--- Data under study Enclosed Below ---

(** * NHS Professionals shift booker: a shallow embedding of nhs_shift_booker.py

    The script drives a browser through Selenium.  Everything it learns about
    the outside world comes back from a handful of calls (the driver, the
    elements it hands out, the clock), so the embedding threads an abstract
    [world] through the code and asks an oracle what each call answers.  The
    methods of [NHSShiftBooker] become state-passing functions over that
    world and the object's fields; each run also yields the list of calls,
    sleeps and log records it performed, in order.

    The file nhs_shift_booker.py does not parse as it stands (see module
    [PySyntax] below).  The behavioural model reads the four damaged places
    the way the surrounding code intends them: the XPath list of
    navigate_to_shifts has four items, and the Args/Returns lines of
    search_shifts, get_available_shifts and book_shift are documentation. *)

From stdpp Require Import base option list strings gmap.
From Equations Require Import Equations.
From Stdlib Require Import Arith Lia FunctionalExtensionality.


(** ** Values of the Python program *)

(** Handles for the objects Selenium returns. *)
Definition driver := nat.
Definition elem := nat.

(** Python's exception classes as far as the script tells them apart:
    [except Exception] catches the first, a bare [except:] catches both. *)
Inductive exn :=
| Exception (name : string)
| KeyboardInterrupt.

Inductive by_ := XPATH | TAG_NAME.
(* ================================================================== *)
(** ** The summary *)

Lemma sentences_clean (text : str) :
  Forall (fun s => clean_sentence s = true) (simple_sentence_tokenize text).
Proof.
  apply Forall_forall. intros s Hs. unfold simple_sentence_tokenize in Hs.
  apply in_map_iff in Hs as [f [<- Hf]]. apply filter_In in Hf as [Hf Ht].
  destruct (strip_decomp f) as [p [q [E _]]].
  destruct (re_split_from_infix false (sub_ws text) f Hf) as [p' [q' E']].
  assert (Hsub : forall c, In c (strip f) -> In c (sub_ws text)).
  { intros c Hc. rewrite E', E. apply in_or_app; right. apply in_or_app; left.
    apply in_or_app; right. apply in_or_app; left. exact Hc. }
  unfold clean_sentence. rewrite Ht, strip_starts, strip_ends. cbn [negb andb].
  rewrite !andb_true_iff, negb_true_iff. repeat split.
  - pose proof (re_split_from_fragments false (sub_ws text)) as Hall.
    rewrite Forall_forall in Hall. specialize (Hall f Hf).
    rewrite E in Hall. apply forallb_infix in Hall. exact Hall.
  - apply forallb_forall. intros c Hc.
    apply Hsub, sub_ws_from_chars in Hc as [-> | [_ Hn]]; [reflexivity|].
    unfold nonspace. rewrite Hn. reflexivity.
  - apply double_space_strip.
    pose proof (proj2 (sub_ws_from_runs false text)) as Hd.
    fold (sub_ws text) in Hd. rewrite E' in Hd.
    apply double_space_app in Hd as [_ Hd].
    apply double_space_app in Hd as [Hd _]. exact Hd.
Qed.
Lemma normalize_scaled (v : THREE.Vector3) (k : R) :
  0 < k → THREE.normalize (THREE.multiplyScalar v k) = THREE.normalize v.
Proof.
  intros Hk. destruct (Req_dec_T (THREE.length v) 0) as [H0 | Hn].
  - rewrite (length_zero v H0).
    replace (THREE.multiplyScalar (THREE.mkVector3 0 0 0) k) with (THREE.mkVector3 0 0 0);
      [done |].
    unfold THREE.multiplyScalar. cbn. f_equal; ring.
  - unfold THREE.normalize. rewrite length_multiplyScalar by lra.
    destruct (Req_dec_T (THREE.length v) 0) as [H | _]; [done |].
    destruct (Req_dec_T (k * THREE.length v) 0) as [H | _].
    { apply Rmult_integral in H. lra. }
    unfold THREE.divideScalar, THREE.multiplyScalar. cbn. f_equal; field; split; lra.
Qed.

Lemma length_normalize (v : THREE.Vector3) :
  THREE.length v ≠ 0 → THREE.length (THREE.normalize v) = 1.
Proof.
  intros Hn. pose proof (length_nonneg v) as Hp.
  unfold THREE.normalize. destruct (Req_dec_T (THREE.length v) 0) as [H | _]; [done |].
  unfold THREE.divideScalar. rewrite length_multiplyScalar.
  - field. lra.
  - apply Rlt_le. unfold Rdiv. rewrite Rmult_1_l. apply Rinv_0_lt_compat. lra.
Qed.

Lemma normalize_normalize (v : THREE.Vector3) :
  THREE.normalize (THREE.normalize v) = THREE.normalize v.
Proof.
  destruct (Req_dec_T (THREE.length v) 0) as [H0 | Hn].
  - rewrite (length_zero v H0). by rewrite !normalize_origin.
  - pose proof (length_normalize v Hn) as H1.
    unfold THREE.normalize at 1. rewrite H1.
    destruct (Req_dec_T 1 0) as [H | _]; [lra |].
    unfold THREE.divideScalar, THREE.multiplyScalar.
    destruct (THREE.normalize v) as [a b c]. cbn. f_equal; field.
Qed.

Lemma unit_normalize (v : THREE.Vector3) :
  THREE.length v ≠ 0 →
  THREE.x (THREE.normalize v) * THREE.x (THREE.normalize v)
  + THREE.y (THREE.normalize v) * THREE.y (THREE.normalize v)
  + THREE.z (THREE.normalize v) * THREE.z (THREE.normalize v) = 1.
Proof.
  intros Hn. pose proof (length_normalize v Hn) as H1. unfold THREE.length in H1.
  set (S := _ + _ + _) in *.
  assert (HS : 0 <= S) by (subst S; nra).
  rewrite <- (sqrt_sqrt S HS), H1. ring.
Qed.

Lemma vector3ToLatLng_scaled (v : THREE.Vector3) (k : R) :
  0 < k → HexGrid.vector3ToLatLng (THREE.multiplyScalar v k) = HexGrid.vector3ToLatLng v.
Proof. intros Hk. unfold HexGrid.vector3ToLatLng. by rewrite normalize_scaled. Qed.

Lemma vector3ToLatLng_normalize (v : THREE.Vector3) :
  HexGrid.vector3ToLatLng (THREE.normalize v) = HexGrid.vector3ToLatLng v.
Proof. unfold HexGrid.vector3ToLatLng. by rewrite normalize_normalize. Qed.

Lemma onFrame_moving (h3 : H3.Library) (p : THREE.Vector3) (v : string) :
  THREE.length p ≠ 0 →
  HexCell.onFrame h3 p v =
  H3.latLngToCell h3 (HexGrid.lat (HexGrid.vector3ToLatLng p))
    (HexGrid.lng (HexGrid.vector3ToLatLng p)) H3.VISIBLE_GRID_RESOLUTION.
Proof.
  intros Hn. pose proof (length_nonneg p) as Hp. unfold HexCell.onFrame. cbn zeta.
  destruct (Rle_dec (THREE.length p) 0) as [H | _]; [lra |].
  rewrite vector3ToLatLng_scaled by (unfold HexGrid.GLOBE_RADIUS; lra).
  rewrite vector3ToLatLng_normalize.
  case_bool_decide as E; [done | congruence].
Qed.

(** X20. The grid is centered under the camera.  On every frame with the
    camera away from the origin, [viewCenterCellId] becomes the cell
    that a click on the point of the globe facing the camera would
    pick: the cell [getCellIdFromPoint] gives for the position of the
    camera.  It depends on the direction of the camera only, not on its
    distance, nor on the previous center; a camera at the origin leaves
    the center as it is.  (Numbers are real numbers here.) *)
Theorem view_center_follows_camera
    (h3 : H3.Library) (cameraPosition : THREE.Vector3) (viewCenterCellId : string) :
  (THREE.length cameraPosition = 0 →
   HexCell.onFrame h3 cameraPosition viewCenterCellId = viewCenterCellId) ∧
  (THREE.length cameraPosition ≠ 0 →
   Some (HexCell.onFrame h3 cameraPosition viewCenterCellId)
     = HexGrid.getCellIdFromPoint h3 cameraPosition ∧
   (∀ distance, 0 < distance →
      HexCell.onFrame h3 (THREE.multiplyScalar cameraPosition distance) viewCenterCellId
      = HexCell.onFrame h3 cameraPosition viewCenterCellId) ∧
   (∀ previous,
      HexCell.onFrame h3 cameraPosition previous
      = HexCell.onFrame h3 cameraPosition viewCenterCellId)).
Proof.
  split.
  - intros H0. unfold HexCell.onFrame. cbn zeta.
    destruct (Rle_dec (THREE.length cameraPosition) 0) as [_ | H]; [done | lra].
  - intros Hn. split; [| split].
    + by rewrite onFrame_moving.
    + intros k Hk. pose proof (length_nonneg cameraPosition) as Hp.
      rewrite !onFrame_moving; try done.
      * by rewrite vector3ToLatLng_scaled.
      * rewrite length_multiplyScalar by lra. nra.
    + intros previous. by rewrite !onFrame_moving.
Qed.

(** X21. Every point, the origin included, is given a latitude in
    [[-90, 90]] and a longitude in [[-180, 180)]: [getCellIdFromPoint]
    never hands coordinates out of range to [latLngToCell].  (Numbers
    are real numbers here.) *)
Theorem picked_coordinates_in_range (point : THREE.Vector3) :
  -90 <= HexGrid.lat (HexGrid.vector3ToLatLng point) <= 90 ∧
  -180 <= HexGrid.lng (HexGrid.vector3ToLatLng point) < 180.
Proof.
  split; [| apply vector3ToLatLng_lng_range].
  pose proof PI_RGT_0 as Hpi. unfold HexGrid.vector3ToLatLng. cbn [HexGrid.lat].
  set (a := acos _). pose proof (acos_bound (THREE.y (THREE.normalize point))) as Ha.
  fold a in Ha.
  assert (Ht : a * (180 / PI) * PI = 180 * a) by (field; lra).
  assert (Hr : 0 <= a * (180 / PI) <= 180) by (split; nra).
  lra.
Qed.

(** [Math.atan2] gives the angle of the point [(x, y)]. *)
Lemma atan2_cartesian (y x : R) :
  sqrt (x * x + y * y) * cos (Math.atan2 y x) = x ∧
  sqrt (x * x + y * y) * sin (Math.atan2 y x) = y.
Proof.
  pose proof PI_RGT_0 as Hpi.
  assert (Hroot : ∀ t, 0 < sqrt (1 + t²)).
  { intros t. apply sqrt_lt_R0. unfold Rsqr. nra. }
  assert (Hscale : ∀ s, 0 < s → x * x + y * y = s * s * (1 + (y / x)²) →
                        sqrt (x * x + y * y) = s * sqrt (1 + (y / x)²)).
  { intros s Hs ->. rewrite sqrt_mult by (unfold Rsqr; nra). by rewrite sqrt_square by lra. }
  unfold Math.atan2.
  destruct (Rlt_dec 0 x) as [Hx | Hx].
  - rewrite (Hscale x) by (try done; unfold Rsqr; field; lra).
    rewrite cos_atan, sin_atan. pose proof (Hroot (y / x)).
    split; field; repeat split; lra.
  - destruct (Rlt_dec x 0) as [Hx' | Hx'].
    + rewrite (Hscale (- x)) by (try lra; unfold Rsqr; field; lra).
      pose proof (Hroot (y / x)).
      destruct (Rle_dec 0 y) as [Hy | Hy].
      * rewrite neg_cos, neg_sin, cos_atan, sin_atan. split; field; repeat split; lra.
      * rewrite cos_minus, sin_minus, cos_PI, sin_PI, cos_atan, sin_atan.
        split; field; repeat split; lra.
    + assert (x = 0) as -> by lra.
      destruct (Rlt_dec 0 y) as [Hy | Hy].
      * rewrite cos_PI2, sin_PI2.
        replace (0 * 0 + y * y) with (y * y) by ring. rewrite sqrt_square by lra. lra.
      * destruct (Rlt_dec y 0) as [Hy' | Hy'].
        -- rewrite cos_neg, sin_neg, cos_PI2, sin_PI2.
           replace (0 * 0 + y * y) with (- y * - y) by ring. rewrite sqrt_square by lra. lra.
        -- assert (y = 0) as -> by lra.
           replace (0 * 0 + 0 * 0) with 0 by ring. rewrite sqrt_0. lra.
Qed.

Lemma latLngToVector3_vector3ToLatLng (point : THREE.Vector3) (radius : R) :
  THREE.length point ≠ 0 →
  HexGrid.latLngToVector3
    (HexGrid.lat (HexGrid.vector3ToLatLng point))
    (HexGrid.lng (HexGrid.vector3ToLatLng point)) radius
  = THREE.multiplyScalar (THREE.normalize point) radius.
Proof.
  intros Hn. pose proof PI_RGT_0 as Hpi.
  pose proof (unit_normalize point Hn) as Hunit.
  unfold HexGrid.vector3ToLatLng. cbn [HexGrid.lat HexGrid.lng].
  destruct (THREE.normalize point) as [nx ny nz]. cbn [THREE.x THREE.y THREE.z] in *.
  assert (Hny : -1 <= ny <= 1) by (split; nra).
  unfold HexGrid.latLngToVector3, THREE.multiplyScalar. cbn [THREE.x THREE.y THREE.z].
  set (a := Math.atan2 nz (- nx)).
  replace ((90 - (90 - acos ny * (180 / PI))) * (PI / 180)) with (acos ny) by (field; lra).
  rewrite cos_acos, sin_acos by done.
  assert (Hrho : sqrt (1 - ny²) = sqrt (- nx * - nx + nz * nz)).
  { f_equal. unfold Rsqr. lra. }
  rewrite Hrho.
  destruct (atan2_cartesian nz (- nx)) as [Hcos Hsin]. fold a in Hcos, Hsin.
  assert (Htheta : ∀ l, l = a * (180 / PI) - 180 ∨ l = a * (180 / PI) - 180 + 360 →
            cos ((l + 180) * (PI / 180)) = cos a ∧ sin ((l + 180) * (PI / 180)) = sin a).
  { intros l [-> | ->].
    - replace ((a * (180 / PI) - 180 + 180) * (PI / 180)) with a by (field; lra). done.
    - replace ((a * (180 / PI) - 180 + 360 + 180) * (PI / 180)) with (a + PI + PI)
        by (field; lra).
      rewrite !neg_cos, !neg_sin. split; ring. }
  destruct (Htheta (if Rlt_dec (a * (180 / PI) - 180) (-180)
                    then a * (180 / PI) - 180 + 360 else a * (180 / PI) - 180))
    as [-> ->].
  { destruct (Rlt_dec _ _); auto. }
  f_equal.
  - replace (- radius * sqrt (- nx * - nx + nz * nz) * cos a)
      with (- radius * (sqrt (- nx * - nx + nz * nz) * cos a)) by ring.
    rewrite Hcos. ring.
  - ring.
  - replace (radius * sqrt (- nx * - nx + nz * nz) * sin a)
      with (radius * (sqrt (- nx * - nx + nz * nz) * sin a)) by ring.
    rewrite Hsin. ring.
Qed.

(** X22. Over the real numbers the two conversions are inverse to each
    other.  A position with a latitude strictly between -90 and 90 and a
    longitude in [[-180, 180)] is recovered from the point it is
    placed at, whatever the radius.  And every point other than the
    origin is recovered from its coordinates up to its distance:
    placing them at a radius gives the point of that radius in the same
    direction. *)
Theorem conversions_are_inverse :
  (∀ lat lng radius,
     -90 < lat < 90 → -180 <= lng < 180 → 0 < radius →
     HexGrid.vector3ToLatLng (HexGrid.latLngToVector3 lat lng radius)
     = HexGrid.mkLatLng lat lng) ∧
  (∀ point radius,
     THREE.length point ≠ 0 →
     HexGrid.latLngToVector3
       (HexGrid.lat (HexGrid.vector3ToLatLng point))
       (HexGrid.lng (HexGrid.vector3ToLatLng point)) radius
     = THREE.multiplyScalar (THREE.normalize point) radius) ∧
  (∀ point,
     THREE.length point = 1 →
     HexGrid.latLngToVector3
       (HexGrid.lat (HexGrid.vector3ToLatLng point))
       (HexGrid.lng (HexGrid.vector3ToLatLng point)) HexGrid.GLOBE_RADIUS
     = point).
Proof.
  split; [exact vector3ToLatLng_latLngToVector3 |].
  split; [exact latLngToVector3_vector3ToLatLng |].
  intros point H1. rewrite latLngToVector3_vector3ToLatLng by lra.
  unfold THREE.normalize. rewrite H1. destruct (Req_dec_T 1 0) as [H | _]; [lra |].
  unfold THREE.divideScalar, THREE.multiplyScalar, HexGrid.GLOBE_RADIUS.
  destruct point as [a b c]. cbn. f_equal; field.
Qed.

End Sphere.

(** ** The geometry of a cell and the layers above the globe *)

Section Cells.
Local Open Scope R_scope.

Lemma latLngToVector3_scaled (lat lng radius k : R) :
  HexGrid.latLngToVector3 lat lng (radius * k)
  = THREE.multiplyScalar (HexGrid.latLngToVector3 lat lng radius) k.
Proof.
  unfold HexGrid.latLngToVector3, THREE.multiplyScalar. cbn. f_equal; ring.
Qed.

(** X23. The layers above the globe.  The vertices of an outline lie at
    distance 1.004 from the center of the globe and those of a fill at
    1.005, each fill vertex straight above the outline vertex of the
    same corner; both lie between the globe, of radius 1, and the
    picking sphere, of radius 1.006.  A point of the picking sphere
    resolves to the same cell as the point of the globe below it, and
    as every other point in that direction.  (Numbers are real numbers
    here.) *)
Theorem layers_are_ordered (h3 : H3.Library) (boundary : list (R * R)) :
  Forall (λ v, THREE.length v = 1.004) (HexCell.vertices boundary HexGrid.OUTLINE_RADIUS_MULT) ∧
  Forall (λ v, THREE.length v = 1.005) (HexCell.vertices boundary HexGrid.FILL_RADIUS_MULT) ∧
  Forall2 (λ outline fill, fill = THREE.multiplyScalar outline (1.005 / 1.004))
    (HexCell.vertices boundary HexGrid.OUTLINE_RADIUS_MULT)
    (HexCell.vertices boundary HexGrid.FILL_RADIUS_MULT) ∧
  HexGrid.GLOBE_RADIUS < 1.004 < 1.005 ∧
  1.005 < HexGrid.GLOBE_RADIUS * HexGrid.INTERACTION_RADIUS_MULT ∧
  ∀ point scale, 0 < scale →
    HexGrid.getCellIdFromPoint h3 (THREE.multiplyScalar point scale)
    = HexGrid.getCellIdFromPoint h3 point.
Proof.
  unfold HexCell.vertices, HexGrid.GLOBE_RADIUS, HexGrid.OUTLINE_RADIUS_MULT,
    HexGrid.FILL_RADIUS_MULT, HexGrid.INTERACTION_RADIUS_MULT.
  split; [| split; [| split; [| split; [lra | split; [lra |]]]]].
  - apply Forall_forall. intros v [p [-> _]]%list_elem_of_fmap.
    rewrite length_latLngToVector3 by lra. lra.
  - apply Forall_forall. intros v [p [-> _]]%list_elem_of_fmap.
    rewrite length_latLngToVector3 by lra. lra.
  - apply Forall2_fmap, Forall_Forall2_diag, Forall_forall. intros p _.
    rewrite <- latLngToVector3_scaled. f_equal; lra.
  - intros point scale Hs. unfold HexGrid.getCellIdFromPoint. cbn zeta.
    by rewrite vector3ToLatLng_scaled.
Qed.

--- End of Enclosed Data under study ---

__Aim of the exercise__
Wherever the string "script" appears in a line of the records above, copy that line.

__Written response__
    The script drives a browser through Selenium.  Everything it learns about
(** Python's exception classes as far as the script tells them apart:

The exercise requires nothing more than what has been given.